[[ Dataset records open ]]

(** A runtime in which every call fails. *)
Definition broken : Handler (collab := collab) Runtime :=
  fun X ev rt => (inl "JNI error", rt).
End Sim.

(** * Properties *)

Unset Implicit Arguments.

(** ** Conversions between integer types *)

Lemma cast_in_range (k : int_kind) (z : Z) :
  0 < match k with Signed w | Unsigned w => w end ->
  in_range k z = true -> cast k z = z.
Proof.
  destruct k as [w | w]; unfold in_range, cast; intros Hw Hr;
    apply andb_prop in Hr as [Hlo Hhi];
    apply Z.leb_le in Hlo; apply Z.ltb_lt in Hhi.
  - replace (2 ^ w) with (2 * 2 ^ (w - 1)).
    + rewrite Z.mod_small; lia.
    + rewrite <- Z.pow_succ_r by lia. f_equal. lia.
  - apply Z.mod_small. lia.
Qed.

Lemma cast_range (k : int_kind) (z : Z) :
  0 < match k with Signed w | Unsigned w => w end ->
  in_range k (cast k z) = true.
Proof.
  destruct k as [w | w]; unfold in_range, cast; intros Hw;
    apply andb_true_intro.
  - assert (H2 : 2 ^ w = 2 * 2 ^ (w - 1)).
    { rewrite <- Z.pow_succ_r by lia. f_equal. lia. }
    assert (Hp : 0 < 2 ^ w) by (apply Z.pow_pos_nonneg; lia).
    pose proof (Z.mod_pos_bound (z + 2 ^ (w - 1)) (2 ^ w) Hp) as Hb.
    split; [apply Z.leb_le | apply Z.ltb_lt]; lia.
  - assert (Hp : 0 < 2 ^ w) by (apply Z.pow_pos_nonneg; lia).
    pose proof (Z.mod_pos_bound z (2 ^ w) Hp) as Hb.
    split; [apply Z.leb_le | apply Z.ltb_lt]; lia.
Qed.

(** Widening keeps the value: a [jchar] is a [char32_t]. *)
Lemma jchar_in_char32_t (j : Z) :
  in_range k_jchar j = true -> in_range c_char32_t j = true.
Proof.
  unfold in_range, k_jchar, c_char32_t. intros Hr.
  apply andb_prop in Hr as [Hlo Hhi].
  apply Z.leb_le in Hlo; apply Z.ltb_lt in Hhi.
  apply andb_true_intro; split; [apply Z.leb_le | apply Z.ltb_lt]; lia.
Qed.

Ltac kinds :=
  unfold c_int, c_short, c_int64_t, c_int8_t, c_char32_t,
    k_jint, k_jshort, k_jlong, k_jbyte, k_jchar, k_jboolean in *.

Ltac cast_id :=
  repeat match goal with
    | |- context [cast ?k ?z] =>
        rewrite (@cast_in_range k z) by (kinds; simpl; (lia || assumption))
    end.

(** ** Programs and runs *)
Section ProgramFacts.
Context {collab : Collaborators}.

(** Against a runtime that never fails, a program without [Throw]
    returns. *)
Lemma run_total {RT R : Type} (h : Handler RT) (p : Prog R) :
  handler_total h -> throw_free p ->
  forall rt, exists r rt', run h p rt = (inr r, rt').
Proof.
  intros Hh. induction p as [r | e | X ev k IH]; simpl; intros Hp rt.
  - eauto.
  - contradiction.
  - destruct (Hh X ev rt) as (x & rt1 & Hx). rewrite Hx. apply IH, Hp.
Qed.

(** A failure of a program without [Throw] is the failure of one of
    the runtime calls it makes. *)
Lemma run_failure_origin {RT R : Type} (h : Handler RT) (p : Prog R) :
  throw_free p ->
  forall rt e rt',
    run h p rt = (inl e, rt') ->
    exists X (ev : RuntimeE X) rt0, calls p ev /\ h X ev rt0 = (inl e, rt').
Proof.
  induction p as [r | e0 | X ev k IH]; simpl; intros Hp rt e rt' Hrun.
  - discriminate.
  - contradiction.
  - destruct (h X ev rt) as [[e1 | x] rt1] eqn:Hh.
    + inversion Hrun; subst. exists X, ev, rt. split; [constructor | exact Hh].
    + destruct (IH x (Hp x) rt1 e rt' Hrun) as (Y & ev' & rt0 & Hc & Hf).
      exists Y, ev', rt0. split; [econstructor; eassumption | exact Hf].
Qed.


Lemma answers_agree_refl {RT R : Type} (h : Handler RT) (p : Prog R) :
  forall rt, answers_agree h p rt rt.
Proof.
  induction p as [r | e | X ev k IH]; simpl; intros rt; auto.
  destruct (h X ev rt) as [[e1 | x1] rt1']; auto.
Qed.
End ProgramFacts.

(** ** Function-local statics *)
Section StaticsFacts.
Context {collab : Collaborators}.
Context {RT : Type}.
Variable h : Handler RT.

Lemma run_bind {A B : Type} (p : Prog A) (f : A -> Prog B) :
  forall rt,
    run h (bind p f) rt =
    match run h p rt with
    | (inl e, rt') => (inl e, rt')
    | (inr a, rt') => run h (f a) rt'
    end.
Proof.
  induction p as [a | e | X ev k IH]; simpl; intros rt; try reflexivity.
  destruct (@h X ev rt) as [[e | x] rt1]; [reflexivity | apply IH].
Qed.

(** A completed pass over a static: the cell is initialised with the
    string returned, an initialised cell is returned as it is, and an
    empty one is filled with what its initialiser gives. *)
Lemma run_static_local (c : option string) (init : Prog string) :
  forall rt s c' rt',
    run h (static_local c init) rt = (inr (s, c'), rt') ->
    c' = Some s /\
    (forall s0, c = Some s0 -> s0 = s) /\
    (c = None -> run h init rt = (inr s, rt')).
Proof.
  intros rt s c' rt'. destruct c as [s0 |]; simpl.
  - intros H; inversion H; subst. repeat split; congruence.
  - rewrite run_bind. destruct (run h init rt) as [[e | s1] rt1]; simpl;
      intros H; inversion H; subst.
    repeat split; congruence.
Qed.

Lemma static_local_const (init : Prog string) (lit : string) :
  static_local None init = Ret (lit, Some lit) -> init = Ret lit.
Proof.
  destruct init as [a | e | X ev k]; simpl; intros H; inversion H.
  reflexivity.
Qed.

Lemma getJavaSignature_cell_static (T : native_type) :
  exists init,
    forall c, TypeConversion.getJavaSignature_cell T c = static_local c init.
Proof. destruct T; eexists; intros c; reflexivity. Qed.

(** The effect of a completed [getJavaSignature] on the statics. *)
Lemma run_getJavaSignature (T : native_type) :
  forall st rt s st' rt',
    run h (TypeConversion.getJavaSignature T st) rt = (inr (s, st'), rt') ->
    st' = set_sig_cell st T (Some s) /\
    (forall s0, sig_cell st T = Some s0 -> s0 = s) /\
    (sig_cell st T = None ->
     forall lit,
       TypeConversion.getJavaSignature_cell T None = Ret (lit, Some lit) ->
       s = lit).
Proof.
  intros st rt s st' rt'. unfold TypeConversion.getJavaSignature.
  destruct (getJavaSignature_cell_static T) as [init Hinit].
  rewrite run_bind, Hinit.
  destruct (run h (static_local (sig_cell st T) init) rt)
    as [[e | [s1 c1]] rt1] eqn:Hrun; simpl; intros H; inversion H; subst.
  apply run_static_local in Hrun as (-> & Hsome & Hnone).
  repeat split; auto.
  intros Hc lit Hlit. rewrite Hinit in Hlit.
  apply static_local_const in Hlit. subst init.
  specialize (Hnone Hc). simpl in Hnone. congruence.
Qed.

Lemma run_getJavaSignature_void :
  forall st rt s st' rt',
    run h (TypeConversion.getJavaSignature_void st) rt = (inr (s, st'), rt') ->
    st' = set_sig_cell_void st (Some s) /\
    (forall s0, sig_cell_void st = Some s0 -> s0 = s) /\
    (sig_cell_void st = None -> s = "V"%string).
Proof.
  intros st rt s st' rt'.
  unfold TypeConversion.getJavaSignature_void,
    TypeConversion_void.getJavaSignature.
  rewrite run_bind.
  destruct (run h (static_local (sig_cell_void st) (Ret "V"%string)) rt)
    as [[e | [s1 c1]] rt1] eqn:Hrun; simpl; intros H; inversion H; subst.
  apply run_static_local in Hrun as (-> & Hsome & Hnone).
  repeat split; auto.
  intros Hc. specialize (Hnone Hc). simpl in Hnone. congruence.
Qed.

Lemma sig_cell_set_same st T c : sig_cell (set_sig_cell st T c) T = c.
Proof.
  simpl. destruct (native_type_eq_dec T T); [reflexivity | contradiction].
Qed.

Lemma sig_cell_set_other st T T' c :
  T <> T' -> sig_cell (set_sig_cell st T c) T' = sig_cell st T'.
Proof.
  intros Hne. simpl.
  destruct (native_type_eq_dec T T'); [contradiction | reflexivity].
Qed.
End StaticsFacts.

Section SignatureFacts.
Context {collab : Collaborators}.
Context {RT : Type}.
Variable h : Handler RT.

Lemma sig_step_ok (st st' : Statics) :
  sig_step h st st' -> statics_ok st -> statics_ok st'.
Proof.
  intros Hstep [Hty Hvoid].
  destruct Hstep as [T st rt s st' rt' Hrun | st rt s st' rt' Hrun].
  - apply run_getJavaSignature in Hrun as (-> & Hsome & Hnone).
    split; [| exact Hvoid].
    intros T0. destruct (native_type_eq_dec T T0) as [<- | Hne].
    + rewrite sig_cell_set_same. intros s1 lit Hs1 Hlit.
      inversion Hs1; subst s1.
      destruct (sig_cell st T) as [s0 |] eqn:Hc.
      * rewrite <- (Hsome s0 eq_refl).
        apply (Hty T s0 lit); [exact Hc | exact Hlit].
      * apply (Hnone eq_refl lit Hlit).
    + rewrite sig_cell_set_other by exact Hne. apply Hty.
  - apply run_getJavaSignature_void in Hrun as (-> & Hsome & Hnone).
    split; [exact Hty |].
    intros s1 lit Hs1 Hlit. simpl in Hs1. inversion Hs1; subst s1.
    destruct (sig_cell_void st) as [s0 |] eqn:Hc.
    + rewrite <- (Hsome s0 eq_refl). apply (Hvoid s0 lit); [reflexivity | exact Hlit].
    + rewrite (Hnone eq_refl). inversion Hlit. reflexivity.
Qed.

Lemma statics_init_ok : statics_ok statics_init.
Proof. split; [intros T |]; intros s lit Hs; discriminate. Qed.

Lemma sig_steps_ok (st st' : Statics) :
  sig_steps h st st' -> statics_ok st -> statics_ok st'.
Proof.
  induction 1 as [| st0 st1 st2 _ IH Hstep]; intros Hok; [exact Hok |].
  eapply sig_step_ok; eauto.
Qed.

Lemma reachable_ok (st : Statics) : reachable h st -> statics_ok st.
Proof. intros Hr. eapply sig_steps_ok; [exact Hr | apply statics_init_ok]. Qed.

(** An initialised static is never written again. *)
Lemma sig_step_keeps_cell (st st' : Statics) (T : native_type) (s : string) :
  sig_step h st st' -> sig_cell st T = Some s -> sig_cell st' T = Some s.
Proof.
  intros Hstep Hc.
  destruct Hstep as [T0 st rt s0 st' rt' Hrun | st rt s0 st' rt' Hrun].
  - apply run_getJavaSignature in Hrun as (-> & Hsome & _).
    destruct (native_type_eq_dec T0 T) as [-> | Hne].
    + rewrite sig_cell_set_same. f_equal. symmetry. apply Hsome, Hc.
    + rewrite sig_cell_set_other by exact Hne. exact Hc.
  - apply run_getJavaSignature_void in Hrun as (-> & _). exact Hc.
Qed.


Lemma sig_steps_keeps_cell (st st' : Statics) (T : native_type) (s : string) :
  sig_steps h st st' -> sig_cell st T = Some s -> sig_cell st' T = Some s.
Proof.
  induction 1 as [| st0 st1 st2 _ IH Hstep]; intros Hc; [exact Hc |].
  eapply sig_step_keeps_cell; eauto.
Qed.


(** Where the initialiser is the constant [lit], the call returns [lit]
    without a call of the runtime. *)
Lemma getJavaSignature_literal (st : Statics) (T : native_type) (lit : string) :
  statics_ok st ->
  TypeConversion.getJavaSignature_cell T None = Ret (lit, Some lit) ->
  TypeConversion.getJavaSignature T st =
    Ret (lit, set_sig_cell st T (Some lit)).
Proof.
  intros [Hty _] Hlit. unfold TypeConversion.getJavaSignature.
  destruct (getJavaSignature_cell_static T) as [init Hinit].
  pose proof Hlit as Hconst. rewrite Hinit in Hconst.
  apply static_local_const in Hconst. subst init.
  rewrite Hinit. destruct (sig_cell st T) as [s |] eqn:Hc; simpl.
  - rewrite (Hty T s lit); [reflexivity | exact Hc | exact Hlit].
  - reflexivity.
Qed.

Lemma getJavaSignature_void_literal (st : Statics) :
  statics_ok st ->
  TypeConversion.getJavaSignature_void st =
    Ret ("V"%string, set_sig_cell_void st (Some "V"%string)).
Proof.
  intros [_ Hvoid]. unfold TypeConversion.getJavaSignature_void,
    TypeConversion_void.getJavaSignature.
  destruct (sig_cell_void st) as [s |] eqn:Hc; simpl.
  - rewrite (Hvoid s "V"%string); reflexivity.
  - reflexivity.
Qed.
End SignatureFacts.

[[ Dataset records closed ]]

■ Exercise: Copy, please, exactly the lines that start at the first line of the data and end at the line containing "pose proof (Z.mod_pos_bound (z", both kept and no others.

■ Result below:
(** A runtime in which every call fails. *)
Definition broken : Handler (collab := collab) Runtime :=
  fun X ev rt => (inl "JNI error", rt).
End Sim.

(** * Properties *)

Unset Implicit Arguments.

(** ** Conversions between integer types *)

Lemma cast_in_range (k : int_kind) (z : Z) :
  0 < match k with Signed w | Unsigned w => w end ->
  in_range k z = true -> cast k z = z.
Proof.
  destruct k as [w | w]; unfold in_range, cast; intros Hw Hr;
    apply andb_prop in Hr as [Hlo Hhi];
    apply Z.leb_le in Hlo; apply Z.ltb_lt in Hhi.
  - replace (2 ^ w) with (2 * 2 ^ (w - 1)).
    + rewrite Z.mod_small; lia.
    + rewrite <- Z.pow_succ_r by lia. f_equal. lia.
  - apply Z.mod_small. lia.
Qed.

Lemma cast_range (k : int_kind) (z : Z) :
  0 < match k with Signed w | Unsigned w => w end ->
  in_range k (cast k z) = true.
Proof.
  destruct k as [w | w]; unfold in_range, cast; intros Hw;
    apply andb_true_intro.
  - assert (H2 : 2 ^ w = 2 * 2 ^ (w - 1)).
    { rewrite <- Z.pow_succ_r by lia. f_equal. lia. }
    assert (Hp : 0 < 2 ^ w) by (apply Z.pow_pos_nonneg; lia).
    pose proof (Z.mod_pos_bound (z + 2 ^ (w - 1)) (2 ^ w) Hp) as Hb.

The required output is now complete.